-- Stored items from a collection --
———

Lemma created_sound lo hi db ok now w w' : 0 ≤ lo < 2 ^ 64 → 0 ≤ hi < 2 ^ 64 →
  sound lo hi w → act db w (Created ok now) = Some w' → sound lo hi w'.
Proof.
  intros Hlo Hhi Hw Ha. cbn [act] in Ha. destruct (creating w) as [|n] eqn:En; [discriminate Ha|].
  pose proof (sound_total _ _ _ Hw) as Ht. pose proof (sound_owned _ _ _ Hw) as Ho. unfold owned in Ho. rewrite En in Ho.
  destruct ok; injection Ha as <-.
  - destruct Hw as [(H1 & H2) H3 H4 H5 H6 H7]. constructor; unfold owned in *; cbn in *; rewrite ?En in *; try done.
    + rewrite <-Permutation_middle. apply NoDup_cons. split; [|done]. intros Hi%H4. lia.
    + intros i Hi. rewrite <-Permutation_middle in Hi. apply elem_of_cons in Hi as [->|Hi%H4]; lia.
    + intros Hf. specialize (H5 Hf). len.
    + len.
  - assert (Hu : u64 (totalCreated_ (pl w) - 1) = totalCreated_ (pl w) - 1) by (apply u64_small; len).
    apply (sound_sub _ _ w); unfold owned; cbn; rewrite ?Hu, ?En; try done; [lia|split|..]; try congruence; len.
Qed.

Lemma release_sound lo hi db k valid now w w' : 0 ≤ lo < 2 ^ 64 → 0 ≤ hi < 2 ^ 64 →
  sound lo hi w → act db w (Release k valid now) = Some w' → sound lo hi w'.
Proof.
  intros Hlo Hhi Hw Ha. cbn [act] in Ha. destruct (out w !! k) as [c|] eqn:Ek; [|discriminate Ha]. cbn in Ha. injection Ha as <-.
  pose proof (sound_total _ _ _ Hw) as Ht. pose proof (sound_owned _ _ _ Hw) as Ho. unfold owned in Ho.
  destruct (out_split _ _ _ Ek) as [Hp Hl]. destruct (uncount_spec (pl w)) as (E1 & E2 & (L1 & L2 & L3 & L4)); [len|].
  assert (Hsub : ids (pool_ (pl w)) ++ ids (delete k (out w)) ⊆+ ids (pool_ (pl w)) ++ ids (out w)).
  { apply submseteq_skips_l. rewrite Hp. by apply submseteq_cons. }
  assert (Hd : sound lo hi (mkWorld (uncount (pl w)) (delete k (out w)) (creating w) (lost w) (next w))).
  { apply (sound_sub _ _ w); unfold owned; cbn; rewrite ?E1, ?E2; try done; [split|..]; try congruence; lia. }
  assert (Hb : ∀ c', conn_id c' = conn_id c →
    sound lo hi (mkWorld (set_pool (pl w) (pool_ (pl w) ++ [c'])) (delete k (out w)) (creating w) (lost w) (next w))).
  { intros c' Hc'. apply (sound_sub _ _ w); unfold owned; cbn; try done; [|split|..]; try done; [|len..].
    rewrite ids_app, <-app_assoc, Hp. cbn. by rewrite Hc'. }
  unfold release, release_mysql, release_redis. destruct db; repeat case_match; auto.
Qed.

Lemma healthCheck_sound lo hi now w :
  0 ≤ lo < 2 ^ 64 → 0 ≤ hi < 2 ^ 64 → sound lo hi w →
  sound lo hi (mkWorld (healthCheck now (pl w)) (out w) (creating w) (lost w) (next w)).
Proof.
  intros Hlo Hhi Hw. unfold healthCheck. destruct (closed_ (pl w)) eqn:Hc; [by destruct w|].
  pose proof (sound_total _ _ _ Hw) as Ht. pose proof (sound_owned _ _ _ Hw) as Ho. unfold owned in Ho.
  pose proof (check_loop_spec_db now (pool_ (pl w)) (pl w) []) as Hs.
  destruct (check_loop now (pl w) (pool_ (pl w)) []) as [p1 kept].
  destruct Hs as (st & -> & Hsub & Et & (L1 & L2 & L3 & L4) & _ & _); [len|]. cbn [app].
  pose proof (sublist_length _ _ Hsub) as Hlen.
  apply (sound_sub _ _ w); unfold owned; cbn; try done; [|split|..]; try congruence; [|len..].
  apply submseteq_skips_r, fmap_submseteq. by apply sublist_submseteq.
Qed.

Lemma act_sound lo hi db w a w' : 0 ≤ lo < 2 ^ 64 → 0 ≤ hi < 2 ^ 64 → sound lo hi w → act db w a = Some w' → sound lo hi w'.
Proof.
  intros Hlo Hhi Hw Ha. destruct a as [ping now|ok now|k valid now|k|now| |].
  - by eapply acquire_sound.
  - by eapply created_sound.
  - by eapply release_sound.
  - cbn [act] in Ha. destruct (out w !! k) as [c|] eqn:Ek; [|discriminate Ha]. cbn in Ha. injection Ha as <-.
    destruct (out_split _ _ _ Ek) as [Hp Hl]. pose proof (sound_total _ _ _ Hw) as Ht.
    apply (sound_sub _ _ w); unfold owned; cbn; try done; [|split|..]; try done; try lia.
    apply submseteq_skips_l. rewrite Hp. by apply submseteq_cons.
  - injection Ha as <-. by apply healthCheck_sound.
  - injection Ha as <-. pose proof (sound_total _ _ _ Hw) as Ht. apply (sound_sub _ _ w); unfold owned; cbn; done.
  - cbn [act] in Ha. destruct (closed_ (pl w)) eqn:Hc; [|discriminate Ha]. injection Ha as <-. pose proof (sound_total _ _ _ Hw) as Ht.
    apply (sound_sub _ _ w); unfold owned; cbn; try done; [|congruence|len].
    by apply submseteq_inserts_l.
Qed.

Lemma new_sound lo hi idle made : zlen made ≤ lo → sound lo hi (World_new lo hi idle made).
Proof.
  intros Hm. assert (Hids : conn_id <$> imap mkConn made = seq 0 (length made)).
  { rewrite fmap_imap.
    apply list_eq. intros i. rewrite list_lookup_imap. destruct (made !! i) as [x|] eqn:Ei; cbn.
    - apply lookup_lt_Some in Ei. by rewrite lookup_seq_lt.
    - apply lookup_ge_None in Ei. by rewrite lookup_seq_ge. }
  constructor; unfold owned; cbn; try done; rewrite ?Hids, ?app_nil_r.
  - apply NoDup_seq.
  - intros i Hi%elem_of_seq. lia.
  - intros _. unfold zlen. rewrite length_imap. cbn. lia.
  - unfold zlen. rewrite length_imap. cbn. lia.
  - lia.
Qed.

Lemma sound_run lo hi db acts : 0 ≤ lo < 2 ^ 64 → 0 ≤ hi < 2 ^ 64 → ∀ w w',
  sound lo hi w → run db w acts = Some w' → sound lo hi w'.
Proof.
  intros Hlo Hhi. induction acts as [|a acts IH]; intros w w' Hw Hr; cbn [run] in Hr; [by injection Hr as <-|].
  destruct (act db w a) as [w1|] eqn:Ea; [|discriminate Hr]. eapply IH, Hr. by eapply act_sound.
Qed.

(** C25: Whatever clients, the health checker and the destructor do with a MySQL
    or a Redis pool, in whatever order, and whatever the database answers: no
    connection is in the pool and with a client, or with two clients, at once;
    the count of the pool is the number of connections idle, given out, being
    opened and lost by clients (at least that once the pool is closed); and
    there are never more than the larger of the two sizes. *)
Theorem db_pool_accounting (db : Db) (lo hi idle : Z) (made : list Z) (acts : list Act) (w : World) :
  0 ≤ lo < 2 ^ 64 → 0 ≤ hi < 2 ^ 64 → zlen made ≤ lo → run db (World_new lo hi idle made) acts = Some w →
  NoDup (ids (pool_ (pl w)) ++ ids (out w)) ∧
  (closed_ (pl w) = false → totalCreated_ (pl w) = zlen (pool_ (pl w)) + zlen (out w) + Z.of_nat (creating w) + Z.of_nat (lost w)) ∧
  zlen (pool_ (pl w)) + zlen (out w) + Z.of_nat (creating w) ≤ Z.max lo hi.
Proof.
  intros Hlo Hhi Hm Hr. pose proof (sound_run lo hi db acts Hlo Hhi _ _ (new_sound lo hi idle made Hm) Hr) as [_ H1 _ H2 H3 H4].
  unfold owned in *. split_and!; [done|intros Hc; by rewrite (H2 Hc)|lia].
Qed.

(** ** The guard, and the sentinel's double free *)

Lemma commits_over h (b : bool) oks : commits (mkGuard h b false) oks = ([], mkGuard h b false).
Proof. induction oks as [|x oks IH]; [done|]. cbn. by rewrite IH. Qed.

Lemma commits_done h oks : commits (mkGuard h true true) oks = ([], mkGuard h true true).
Proof. induction oks as [|x oks IH]; [done|]. cbn. by rewrite IH. Qed.

(** A transaction that began ends with the first commit that succeeds and
    nothing after it, or, when none does, with a rollback. *)
Theorem transaction_ends (oks : list bool) :
  let '(sent, g) := commits (TransactionGuard_new true true).2 oks in
  match list_find (λ b, b = true) oks with
  | Some (k, _) => sent = replicate k (COMMIT, false) ++ [(COMMIT, true)] ∧ guard_destroy g = []
  | None => sent = replicate (length oks) (COMMIT, false) ∧ guard_destroy g = [ROLLBACK]
  end.
Proof.
  cbn [TransactionGuard_new snd]. induction oks as [|ok oks IH]; [done|]. cbn [commits guard_commit negb orb began_ committed_ has_conn].
  destruct ok; cbn [list_find].
  - rewrite commits_done. by cbn.
  - destruct (commits (mkGuard true false true) oks) as [sent g]. cbn.
    destruct (list_find (λ b, b = true) oks) as [[k x]|]; cbn; naive_solver.
Qed.

(** A transaction that could not begin sends nothing more. *)
Theorem transaction_not_begun (usable : bool) (oks : list bool) :
  let '(sent, g) := commits (TransactionGuard_new usable false).2 oks in sent = [] ∧ guard_destroy g = [].
Proof. destruct usable; cbn [TransactionGuard_new snd]; by rewrite commits_over. Qed.

(** A sentinel that answers with a port that is not positive is freed twice. *)
Example sentinel_double_free :
  resolveMasterViaSentinel (λ _ _, Replies (Some (Some (#"10.0.0.1", #"0")))) [ #"10.0.0.9:26379" ] 0 = ([0; 0]%nat, ([], 0)).
Proof. vm_compute. reflexivity. Qed.

(** A [SELECT] that is refused leaves a connection, on database 0, in use. *)
Theorem refused_select_ignored (password : str) (n : Z) (auth : Reply) (r r' : Reply) :
  createConnection password n auth r = createConnection password n auth r'.
Proof. by destruct password. Qed.

(** The failover counter moves exactly when the lookup gave another address. *)
Theorem switch_iff (host mh last : str) (port mp : Z) : 0 < mp → last ≠ [] →
  (target host port (Some (mh, mp)) last).2 = true ↔ last ≠ mh ++ #":" ++ to_string mp.
Proof.
  intros Hp Hl. unfold target, note_master. rewrite (proj2 (Z.ltb_lt _ _)) by lia. cbn [snd].
  rewrite (bool_decide_false (last = [])) by done. cbn [negb andb]. rewrite negb_true_iff, bool_decide_eq_false. done.
Qed.

Definition busy_acts : list Act :=
  [Acquire (λ _, true) 5; Acquire (λ i, bool_decide (i ≠ 1%nat)) 6; Created true 6; Release 0 true 7; Acquire (λ _, false) 8;
   Created false 9; Lose 0; HealthCheck 100; Close; Release 0 true 101; Clear].

Lemma busy_run : ∃ w, run Redis (World_new 2 3 60 [1; 2]) (take 6 busy_acts) = Some w ∧ closed_ (pl w) = false ∧ length (out w) = 1%nat.
Proof. vm_compute. eexists. split_and!; reflexivity. Qed.

Lemma db_pool_accounting_witness : ∃ w, run Redis (World_new 2 3 60 [1; 2]) (take 6 busy_acts) = Some w ∧
  totalCreated_ (pl w) = zlen (pool_ (pl w)) + zlen (out w) + Z.of_nat (creating w) + Z.of_nat (lost w).
Proof.
  destruct busy_run as (w & Hr & Hc & _). exists w. split; [exact Hr|].
  destruct (db_pool_accounting Redis 2 3 60 [1; 2] (take 6 busy_acts) w) as (_ & H & _); [lia..|by vm_compute|exact Hr|].
  exact (H Hc).
Defined.

Lemma switch_iff_witness : (target #"h" 6379 (Some (#"10.0.0.2", 6379)) #"10.0.0.1:6379").2 = true.
Proof. apply (switch_iff #"h" #"10.0.0.2" #"10.0.0.1:6379" 6379 6379); [lia|by apply (bool_decide_unpack _)..]. Defined.

(** What was set is what is got, up to the value's first zero byte: the value is
    passed as a C string. *)
Theorem set_then_get {D} (redisvCommand : D → list str → option Value * D) (d : D) (key value : str) :
  stores redisvCommand → c_str key ≠ [] →
  (set redisvCommand d key value 0).1 = true ∧ (get redisvCommand (set redisvCommand d key value 0).2 key).1 = c_str value.
Proof.
  intros Hs Hk. destruct (Hs d (c_str key) (c_str value) Hk) as (d' & E & Eg).
  assert (Es : set redisvCommand d key value 0 = (true, d')) by (unfold set, SET; cbn [Z.ltb Z.compare app]; by rewrite E).
  rewrite Es. split; [done|]. unfold get, GET. cbn [snd]. destruct (redisvCommand d' _) as [r d2]. cbn [fst] in *. by rewrite Eg.
Qed.

(** A server of [SET] and [GET] alone. *)
Definition small_server (d : gmap str str) (args : list str) : option Value * gmap str str :=
  match args with
  | [ c; k; v ] => if bool_decide (c = #"SET") then (Some (Status #"OK"), <[k:=v]> d) else (Some (Error #"ERR"), d)
  | [ c; k ] => if bool_decide (c = #"GET") then (Some (match d !! k with Some v => Text v | None => Nil end), d) else (Some (Error #"ERR"), d)
  | _ => (Some (Error #"ERR"), d)
  end.

Lemma set_then_get_witness :
  (get small_server (set small_server ∅ #"k" (#"a" ++ [ "000"%char ] ++ #"b") 0).2 #"k").1 = #"a".
Proof.
  destruct (set_then_get small_server ∅ #"k" (#"a" ++ [ "000"%char ] ++ #"b")) as [_ H]; [|by apply (bool_decide_unpack _)|exact H].
  intros d k v _. exists (<[k:=v]> d). split; [done|]. cbn. by rewrite lookup_insert_eq.
Defined.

———

-- WORK TO COMPLETE --
Return, with no change at all, every line in the entries above from the line containing "Lemma busy_run : ∃" through the line containing "Z.of_nat (lost w).".

-- SOLUTION --
Lemma busy_run : ∃ w, run Redis (World_new 2 3 60 [1; 2]) (take 6 busy_acts) = Some w ∧ closed_ (pl w) = false ∧ length (out w) = 1%nat.
Proof. vm_compute. eexists. split_and!; reflexivity. Qed.

Lemma db_pool_accounting_witness : ∃ w, run Redis (World_new 2 3 60 [1; 2]) (take 6 busy_acts) = Some w ∧
  totalCreated_ (pl w) = zlen (pool_ (pl w)) + zlen (out w) + Z.of_nat (creating w) + Z.of_nat (lost w).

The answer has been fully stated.